**Task requirements:** Pull every line containing the word "Import" from the records.

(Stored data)

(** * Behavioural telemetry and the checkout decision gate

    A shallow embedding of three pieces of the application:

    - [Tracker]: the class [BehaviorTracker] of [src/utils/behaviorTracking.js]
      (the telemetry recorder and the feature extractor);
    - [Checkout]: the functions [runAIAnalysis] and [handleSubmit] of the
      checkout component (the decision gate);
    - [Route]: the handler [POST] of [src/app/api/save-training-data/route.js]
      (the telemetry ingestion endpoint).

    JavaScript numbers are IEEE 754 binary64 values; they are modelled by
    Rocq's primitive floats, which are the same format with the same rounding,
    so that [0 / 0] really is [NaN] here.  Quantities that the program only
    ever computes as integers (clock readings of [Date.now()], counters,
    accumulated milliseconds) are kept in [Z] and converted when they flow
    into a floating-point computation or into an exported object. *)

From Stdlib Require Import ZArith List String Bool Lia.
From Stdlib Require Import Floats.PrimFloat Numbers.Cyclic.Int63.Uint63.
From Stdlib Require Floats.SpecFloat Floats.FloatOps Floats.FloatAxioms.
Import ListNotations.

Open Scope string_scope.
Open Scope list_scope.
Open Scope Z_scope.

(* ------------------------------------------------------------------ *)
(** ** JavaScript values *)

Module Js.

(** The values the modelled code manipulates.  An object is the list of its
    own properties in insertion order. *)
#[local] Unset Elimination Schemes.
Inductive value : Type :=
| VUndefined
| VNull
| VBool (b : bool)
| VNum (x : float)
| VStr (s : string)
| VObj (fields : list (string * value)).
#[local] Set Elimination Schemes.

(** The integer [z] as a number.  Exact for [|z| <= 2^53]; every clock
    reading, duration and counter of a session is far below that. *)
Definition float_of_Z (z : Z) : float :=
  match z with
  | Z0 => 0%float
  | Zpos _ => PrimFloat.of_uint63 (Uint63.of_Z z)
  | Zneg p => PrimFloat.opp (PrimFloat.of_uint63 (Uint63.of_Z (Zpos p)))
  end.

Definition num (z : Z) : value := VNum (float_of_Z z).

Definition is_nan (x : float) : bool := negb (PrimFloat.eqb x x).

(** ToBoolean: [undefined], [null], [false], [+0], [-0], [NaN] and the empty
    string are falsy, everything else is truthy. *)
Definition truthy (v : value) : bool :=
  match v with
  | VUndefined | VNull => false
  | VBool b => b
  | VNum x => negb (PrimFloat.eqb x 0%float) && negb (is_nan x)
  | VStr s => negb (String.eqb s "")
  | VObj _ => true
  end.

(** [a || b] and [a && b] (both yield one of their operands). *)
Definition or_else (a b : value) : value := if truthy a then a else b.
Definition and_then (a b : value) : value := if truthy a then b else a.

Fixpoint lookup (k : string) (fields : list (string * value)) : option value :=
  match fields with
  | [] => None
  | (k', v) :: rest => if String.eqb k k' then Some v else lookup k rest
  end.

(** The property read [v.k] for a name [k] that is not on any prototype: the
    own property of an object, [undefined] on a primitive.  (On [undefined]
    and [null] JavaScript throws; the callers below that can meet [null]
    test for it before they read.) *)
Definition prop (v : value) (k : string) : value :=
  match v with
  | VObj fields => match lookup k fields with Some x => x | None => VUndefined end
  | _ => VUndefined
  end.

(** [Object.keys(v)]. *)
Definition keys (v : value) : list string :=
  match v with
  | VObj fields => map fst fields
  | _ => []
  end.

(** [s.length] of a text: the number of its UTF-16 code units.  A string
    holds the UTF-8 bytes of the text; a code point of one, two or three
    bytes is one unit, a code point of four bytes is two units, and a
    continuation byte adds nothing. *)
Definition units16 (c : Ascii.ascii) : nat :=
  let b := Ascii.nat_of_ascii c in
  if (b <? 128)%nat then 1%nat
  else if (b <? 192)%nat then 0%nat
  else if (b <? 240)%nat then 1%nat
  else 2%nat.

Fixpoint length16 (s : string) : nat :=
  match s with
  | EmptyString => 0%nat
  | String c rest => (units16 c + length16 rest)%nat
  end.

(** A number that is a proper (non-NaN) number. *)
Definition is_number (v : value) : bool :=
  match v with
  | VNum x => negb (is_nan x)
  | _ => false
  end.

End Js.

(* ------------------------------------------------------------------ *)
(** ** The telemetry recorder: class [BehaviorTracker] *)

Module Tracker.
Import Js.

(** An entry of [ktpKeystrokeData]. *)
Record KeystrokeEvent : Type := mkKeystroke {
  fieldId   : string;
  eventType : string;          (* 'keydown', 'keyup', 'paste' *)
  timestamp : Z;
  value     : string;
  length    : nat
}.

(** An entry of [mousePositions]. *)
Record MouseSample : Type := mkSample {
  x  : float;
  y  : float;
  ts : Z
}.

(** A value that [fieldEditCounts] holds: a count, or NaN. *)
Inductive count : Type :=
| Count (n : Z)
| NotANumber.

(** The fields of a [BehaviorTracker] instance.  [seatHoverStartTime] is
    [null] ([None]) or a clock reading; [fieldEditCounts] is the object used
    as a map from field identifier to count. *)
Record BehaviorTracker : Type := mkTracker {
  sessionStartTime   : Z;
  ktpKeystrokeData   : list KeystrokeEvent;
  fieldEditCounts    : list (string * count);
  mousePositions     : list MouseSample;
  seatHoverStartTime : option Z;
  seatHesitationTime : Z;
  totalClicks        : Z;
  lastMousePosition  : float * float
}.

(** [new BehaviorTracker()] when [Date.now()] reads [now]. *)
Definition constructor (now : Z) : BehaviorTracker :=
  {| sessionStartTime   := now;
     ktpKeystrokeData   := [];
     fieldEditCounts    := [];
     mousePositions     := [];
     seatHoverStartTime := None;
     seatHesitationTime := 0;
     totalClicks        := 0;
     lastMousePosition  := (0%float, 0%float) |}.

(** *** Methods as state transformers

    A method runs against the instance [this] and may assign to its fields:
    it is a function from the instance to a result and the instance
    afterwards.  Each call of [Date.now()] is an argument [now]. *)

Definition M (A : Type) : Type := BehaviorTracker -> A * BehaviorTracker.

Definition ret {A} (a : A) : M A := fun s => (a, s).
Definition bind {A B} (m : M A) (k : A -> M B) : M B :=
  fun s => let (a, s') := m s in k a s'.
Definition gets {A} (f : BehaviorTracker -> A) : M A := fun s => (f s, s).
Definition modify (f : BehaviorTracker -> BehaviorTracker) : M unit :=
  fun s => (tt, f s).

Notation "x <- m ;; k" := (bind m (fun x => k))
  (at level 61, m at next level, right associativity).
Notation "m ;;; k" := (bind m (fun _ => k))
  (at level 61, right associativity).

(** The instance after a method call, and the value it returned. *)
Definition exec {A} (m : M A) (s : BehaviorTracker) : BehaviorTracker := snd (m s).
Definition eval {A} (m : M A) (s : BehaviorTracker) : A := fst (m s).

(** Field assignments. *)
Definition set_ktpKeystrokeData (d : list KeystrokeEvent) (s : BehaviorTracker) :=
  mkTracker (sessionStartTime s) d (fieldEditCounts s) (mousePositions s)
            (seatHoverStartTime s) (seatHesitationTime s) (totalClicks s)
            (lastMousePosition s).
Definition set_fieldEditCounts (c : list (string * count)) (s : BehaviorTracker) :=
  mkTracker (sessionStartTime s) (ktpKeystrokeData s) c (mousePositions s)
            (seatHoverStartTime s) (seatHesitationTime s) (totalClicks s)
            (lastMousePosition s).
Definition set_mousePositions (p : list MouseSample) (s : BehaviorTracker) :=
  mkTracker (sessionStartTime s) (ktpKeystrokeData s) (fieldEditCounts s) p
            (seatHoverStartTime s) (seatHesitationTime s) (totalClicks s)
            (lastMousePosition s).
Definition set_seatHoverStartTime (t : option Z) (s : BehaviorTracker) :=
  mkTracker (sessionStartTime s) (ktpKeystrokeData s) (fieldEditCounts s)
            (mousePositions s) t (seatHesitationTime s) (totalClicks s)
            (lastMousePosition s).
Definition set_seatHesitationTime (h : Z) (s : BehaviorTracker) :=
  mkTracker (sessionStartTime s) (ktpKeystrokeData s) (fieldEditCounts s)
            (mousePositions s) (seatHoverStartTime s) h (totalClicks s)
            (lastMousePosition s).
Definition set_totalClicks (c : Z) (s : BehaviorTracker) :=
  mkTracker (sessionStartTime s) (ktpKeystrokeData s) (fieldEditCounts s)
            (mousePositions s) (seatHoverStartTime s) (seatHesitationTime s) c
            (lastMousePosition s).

**Response:**
From Stdlib Require Import ZArith List String Bool Lia.
From Stdlib Require Import Floats.PrimFloat Numbers.Cyclic.Int63.Uint63.
Import ListNotations.
Import Js.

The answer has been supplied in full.